FARMACI: FARMINDUSTRIA SU PROGETTO RIORDINO DEL SETTORE
FARMACI: FARMINDUSTRIA SU PROGETTO RIORDINO DEL SETTORE

Roma, 10 apr. (Adnkronos Salute) - Ridurre un progetto di riordino del settore farmaceutico all'obiettivo, pur rilevante, del contenimento della spesa e' alquanto ''limitativo'', perche' in tal modo si dimenticano i grandi problemi che ostacolano lo sviluppo del settore.

Questo il giudizio di Farmindustria, che in una nota, commenta le iniziative di Governo e Parlamento sul riordino del settore. La Federazione degli industriali del farmaco ricorda che ''Governo e Parlamento sembrano voler premere l'acceleratore per varare un provvedimento di riordino del settore, e' stato annunciato un disegno di legge dal ministro della Sanita', Rosy Bindi, la Commissione Sanita' del Senato ha istituito un Comitato ristretto per elaborare un testo legislativo su una nuova agenzia dei medicamenti. E - aggiunge nella nota - alla Camera importanti soggetti politici stanno lavorando ad un altro progetto di riordino. Tutto cio' - ricorda - mentre Farmindustria da tempo chiede l'apertura di un confronto con Governo e parti interessate per il rilancio del comparto farmaceutico, senza pero' aver avuto ancora un cenno di risposta''.

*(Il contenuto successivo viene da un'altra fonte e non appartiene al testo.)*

(** * tgen/rank.py: the perceptron ranker, embedded and verified

    A shallow embedding of [PerceptronRanker] (src/tgen/rank.py) and of the
    configuration table src/bagel-data/config/percrank.py.

    Conventions of the embedding:
    - a Python float and a numpy float64 are IEEE 754 binary64 numbers:
      Rocq's primitive [float], whose [+], [-], [*], [<?] and [=?] are the
      operations of the hardware that numpy applies item by item; signed
      zeros, infinities and NaN are there;
    - a 1-D numpy array is a [list float]; shape mismatches raise
      [ValueError] as numpy does, and length-1 operands broadcast. In which
      order [np.dot] adds up the products is left to the BLAS numpy is
      linked with, so that sum is a parameter ([np_dot_sum]);
    - the accuracy of a pass, which the source only logs, is returned as the
      fraction [1 - iter_errs / n] itself, a [Q], of which the logged float
      is the rounding;
    - Python exceptions are values of [exn]; a computation ends in [Ok],
      [Raise] or [Diverge]: the [while] loops of the source run on fuel and
      [Diverge] says that the fuel was used up (the loop of the [random]
      strategy has no bound in the source; the one of [gen_cur_weights] is
      given the fuel it provably needs);
    - the ranker object is a record threaded through a state monad; the
      state reached when an exception is raised is kept, so that one can say
      what an aborted call left behind;
    - logging ([log_info], [log_debug]) and the wall clock have no influence
      on the ranker and are left out. *)

From Stdlib Require Import ZArith QArith Lia Floats.
From Stdlib Require Uint63.
From stdpp Require Import base option list strings gmap.

#[local] Set Warnings "-inexact-float".

Local Open Scope Q_scope.
Local Open Scope nat_scope.

(** ** Python exceptions and outcomes *)

Inductive exn : Set :=
  | ValueError
  | IndexError
  | TypeError
  | ZeroDivisionError
  | AttributeError
  | AssertionError
  | OverflowError
  | IOError.

Inductive outcome (A : Type) : Type :=
  | Ok (a : A)
  | Raise (e : exn)
  | Diverge.
Arguments Ok {A} a.
Arguments Raise {A} e.
Arguments Diverge {A}.

#[global] Instance outcome_ret : MRet outcome := fun _ a => Ok a.
#[global] Instance outcome_bind : MBind outcome := fun _ _ f m =>
  match m with
  | Ok a => f a
  | Raise e => Raise e
  | Diverge => Diverge
  end.

Definition is_Ok {A} (m : outcome A) : Prop := exists a, m = Ok a.

(** ** Python built-ins on lists *)

(** [l[i]] for a non-negative index. *)
Definition py_getitem {A} (l : list A) (i : nat) : outcome A :=
  match l !! i with
  | Some x => Ok x
  | None => Raise IndexError
  end.

(** [l[:n]]; a negative [n] counts from the end. *)
Definition py_slice_to {A} (l : list A) (n : Z) : list A :=
  if (0 <=? n)%Z then take (Z.to_nat n) l
  else take (length l - Z.to_nat (- n)) l.

(** ** float64

    [float(n)] for the length [n] of a list: the conversion of a machine
    integer (a Python list holds fewer than [2^63] items), rounded to the
    nearest float and exact below [2^53]. *)
Definition py_float (n : nat) : float :=
  PrimFloat.of_uint63 (Uint63.of_Z (Z.of_nat n)).

(** [int(round(x))], Python 2. [round] gives the whole number nearest to
    the exact value of [x], halves going away from zero, and [int] refuses
    what is not a number: [ValueError] for a NaN, [OverflowError] for an
    infinity. The exact value of a finite float is [m * 2^e]. *)
Definition py_int_round (x : float) : outcome Z :=
  match Prim2SF x with
  | S754_zero _ => Ok 0%Z
  | S754_finite s m e =>
      let n := if (0 <=? e)%Z then (Z.pos m * 2 ^ e)%Z
               else ((2 * Z.pos m + 2 ^ (- e)) / 2 ^ (1 - e))%Z in
      Ok (if s then (- n)%Z else n)
  | S754_infinity _ => Raise OverflowError
  | S754_nan => Raise ValueError
  end.

(** ** [max] and [index] on a list of scores

    The items of a list are objects. [max] returns one of the items, the
    object itself, and [index] looks for the first item that is its argument
    or equals it ([is] before [==]): the maximum is found even when it is a
    NaN, which equals nothing. An item of a list is identified here by its
    position. *)

(** The scan of [max]: [m], held at position [p], is the item kept so far,
    and [i] is the position of the head of [l]. An item replaces [m] only
    when [item > m]. *)
Fixpoint max_scan (p : nat) (m : float) (i : nat) (l : list float) : nat * float :=
  match l with
  | [] => (p, m)
  | y :: ys =>
      if (m <? y)%float then max_scan i y (S i) ys else max_scan p m (S i) ys
  end.

(** [max(l)]: the position and the value of the item returned. *)
Definition py_max (l : list float) : outcome (nat * float) :=
  match l with
  | [] => Raise ValueError
  | x :: xs => Ok (max_scan 0 x 1 xs)
  end.

(** [l.index(x)] for the item [x] of [l]: the first position whose item is
    [x] or equals it; [i] is the position of the head of [l]. *)
Fixpoint py_index (x : nat * float) (i : nat) (l : list float) : outcome nat :=
  match l with
  | [] => Raise ValueError
  | y :: ys =>
      if bool_decide (i = x.1) || (y =? x.2)%float then Ok i
      else py_index x (S i) ys
  end.

(** ** numpy on 1-D arrays *)

Definition vec : Type := list float.

Record matrix : Type := Matrix { ncols : nat; rows : list vec }.

(** [alpha * a] for a scalar [alpha]. *)
Definition np_scale (alpha : float) (a : vec) : vec := PrimFloat.mul alpha <$> a.

(** [a - b], with broadcasting of a length-1 operand. *)
Definition np_sub (a b : vec) : outcome vec :=
  if decide (length a = length b) then Ok (zip_with PrimFloat.sub a b)
  else match a, b with
       | [x], _ => Ok ((fun y => x - y)%float <$> b)
       | _, [y] => Ok ((fun x => x - y)%float <$> a)
       | _, _ => Raise ValueError
       end.

(** [w += d], in place: the result has the shape of [w]. *)
Definition np_iadd (w d : vec) : outcome vec :=
  if decide (length w = length d) then Ok (zip_with PrimFloat.add w d)
  else match d with
       | [y] => Ok ((fun x => x + y)%float <$> w)
       | _ => Raise ValueError
       end.

(** [np.ones(n)]. *)
Definition np_ones (n : nat) : vec := replicate n 1%float.

(** ** External collaborators

    Trees, dialogue acts, the feature extractor and the two fitted
    transformers are consumed through their interfaces only. [Tree]'s
    decidable equality stands for the [!=] of tree objects. [np_dot_sum] is
    the float that [np.dot] returns for two arrays of one length. *)

Class Collaborators : Type := {
  Tree : Type;
  Tree_eq_dec :: EqDecision Tree;
  DA : Type;
  FeatDict : Type;
  DictVectorizer : Type;
  StandardScaler : Type;
  (** [Features(feats).get_features(ttree, {'da': da})] *)
  get_features : list string -> Tree -> DA -> FeatDict;
  vectorizer_fit_transform : list FeatDict -> DictVectorizer * matrix;
  vectorizer_transform : DictVectorizer -> list FeatDict -> matrix;
  normalizer_fit_transform : matrix -> StandardScaler * matrix;
  normalizer_transform : StandardScaler -> matrix -> matrix;
  np_dot_sum : vec -> vec -> float;
  (** Both transformers work row by row: one output row per input row. *)
  vectorizer_transform_rows :
    forall vz X, length (rows (vectorizer_transform vz X)) = length X;
  normalizer_transform_rows :
    forall nz m, length (rows (normalizer_transform nz m)) = length (rows m);
}.

(** The objects built by [_init_training] from the candidate-generation
    model, each with the configuration it is given (the key ['langugage']
    is spelt as in the source); what they compute is supplied by an [oracle]
    below. The ['ranker': self] entry of the search planner is the ranker
    that the state monad threads. *)
Record RandomCandidateGenerator : Type := { cg_model : string }.
Record SamplingPlanner : Type :=
  { sp_langugage : string; sp_selector : string; sp_candgen : RandomCandidateGenerator }.
Record ASearchPlanner : Type :=
  { ap_candgen : RandomCandidateGenerator; ap_language : string; ap_selector : string }.

(** [np.dot(a, b)] for 1-D operands. *)
Definition np_dot `{Collaborators} (a b : vec) : outcome float :=
  if decide (length a = length b) then Ok (np_dot_sum a b) else Raise ValueError.

(** ** The configuration dictionary

    [cfg] as read by [PerceptronRanker.__init__]: each key is present or
    absent. *)
Record Config : Type := {
  cfg_alpha : option float;
  cfg_passes : option nat;
  cfg_rival_number : option nat;
  cfg_language : option string;
  cfg_selector : option string;
  cfg_rival_gen_strategy : option (list string);
  cfg_rival_gen_max_iter : option nat;
  cfg_rival_gen_max_defic_iter : option nat;
  cfg_rival_gen_beam_size : option nat;
  cfg_candgen_model : option string;
  cfg_features : option (list string);
}.

(** [cfg.get(key, dflt)] *)
Definition cfg_get {A} (v : option A) (dflt : A) : A := default dflt v.

(** The keys of src/bagel-data/config/percrank.py that the ranker reads. *)
Definition percrank_config : Config := {|
  cfg_alpha := Some 0.1%float;
  cfg_passes := Some 100;
  cfg_rival_number := Some 1;
  cfg_language := None;
  cfg_selector := None;
  cfg_rival_gen_strategy := Some ["gen_cur_weights"%string];
  cfg_rival_gen_max_iter := Some 100;
  cfg_rival_gen_max_defic_iter := Some 10;
  cfg_rival_gen_beam_size := None;
  cfg_candgen_model := None;
  cfg_features := Some [
    "depth: depth"; "nodes-per-dai: nodes_per_dai";
    "rep-nodes-per-rep-dai: rep_nodes_per_rep_dai"; "tree-size: tree_size";
    "lemma: presence t_lemma"; "formeme: presence formeme";
    "lemma-formeme: presence t_lemma formeme";
    "formeme-numc: presence formeme num_children";
    "lemma-formeme-numc: presence t_lemma formeme num_children";
    "dai: dai_presence"; "slot: slot_presence"; "slot^2: combine slot slot";
    "lemma-formeme+slot^2: combine lemma-formeme slot^2";
    "lemma+slot^2: combine lemma slot^2"; "lemma+dai: combine lemma dai";
    "formeme+dai: combine formeme dai";
    "lemma-formeme+dai: combine lemma-formeme dai";
    "formeme-numc+dai: combine formeme-numc dai";
    "lemma-formeme-numc+dai: combine lemma-formeme-numc dai";
    "max-children: max_children"; "rep-nodes: rep_nodes";
    "dep-lemma: dependency t_lemma"; "dep-formeme: dependency formeme";
    "dep-lemma-formeme: dependency t_lemma formeme";
    "dirdep-lemma: dir_dependency t_lemma";
    "dirdep-formeme: dir_dependency formeme";
    "dirdep-lemma-formeme: dir_dependency t_lemma formeme";
    "dirdep-lemma-formeme+dai: combine dirdep-lemma-formeme dai";
    "slot-lemma: combine slot lemma"; "rep-lemma: repeated t_lemma";
    "rep-lemma-formeme: repeated t_lemma formeme"; "rep-slot: slot_repeated";
    "not-rep-slot: set_difference slot rep-slot";
    "rep-lemma+not-slot: combine rep-lemma not-rep-slot";
    "siblings-lemma: siblings t_lemma"; "siblings-formeme: siblings formeme";
    "siblings-lemma-formeme: siblings t_lemma formeme";
    "siblings-lemma-formeme+dai: combine siblings-lemma-formeme dai";
    "bigrams-lemma: bigrams t_lemma"; "bigrams-formeme: bigrams formeme";
    "bigrams-lemma-formeme: bigrams t_lemma formeme";
    "bigrams-lemma-formeme+dai: combine bigrams-lemma-formeme dai"
  ]%string;
|}.

(** ** What the stochastic and search collaborators return

    One [oracle] holds the answers the outside world gives during one call
    of [_get_rival_candidates]: the draw of [random.sample], the successive
    trees of [sampling_planner.generate_tree] and the lists returned by
    [asearch_planner.run]. Theorems quantify over every oracle.

    Modelled from the spec: the type of the search planner's lists, which
    src/ does not declare: each holds [(tree, cost)] entries and the closed
    list is popped from its end. *)
Definition cand_list `{Collaborators} : Type := list (Tree * float).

Nella nota si legge inoltre che ''alcuni personaggi non si sono lasciati sfuggire l'occasione per affermare la necessita' di un riordino funzionale al contenimento della spesa farmaceutica '97, giudicata anzitempo ''fuori controllo'', pur non essendo ancora disponibili dati attendibili''. Secondo Farmindustria, ''limitando il riordino al solo contenimento della spesa si dimenticano problemi piu' importanti che ostalano lo sviluppo del settore quali le lungaggini burocratiche nel rilascio delle autorizzazioni all'immissione in commercio che impediscono a centinaia di nuovi farmaci l'ingresso del mercato; i prezzi inferiori del 30% rispetto alla media europea che ostacolano gli investimenti delle imprese nella ricerca, lasciando il nostro paese ai margini dell'innovazione; i delicatissimi problemi di equita' posti da una spesa farmaceutica complessiva ormai al 51% a carico degli assistiti e, piu' in generale, le problematiche relative allo sviluppo industriale e all'occupazione''.

Quello che preoccupa gli industriali e' quindi ''non tanto la volonta' di procedere con i tempi non brevi del disegno di legge di riordino, quanto l'errata convinzione che il settore farmaceutico non possa essere interlocutore capace di formulare progetti e proposte, bensi' un comparto industriale da punire, tagliare e super-amministrare''.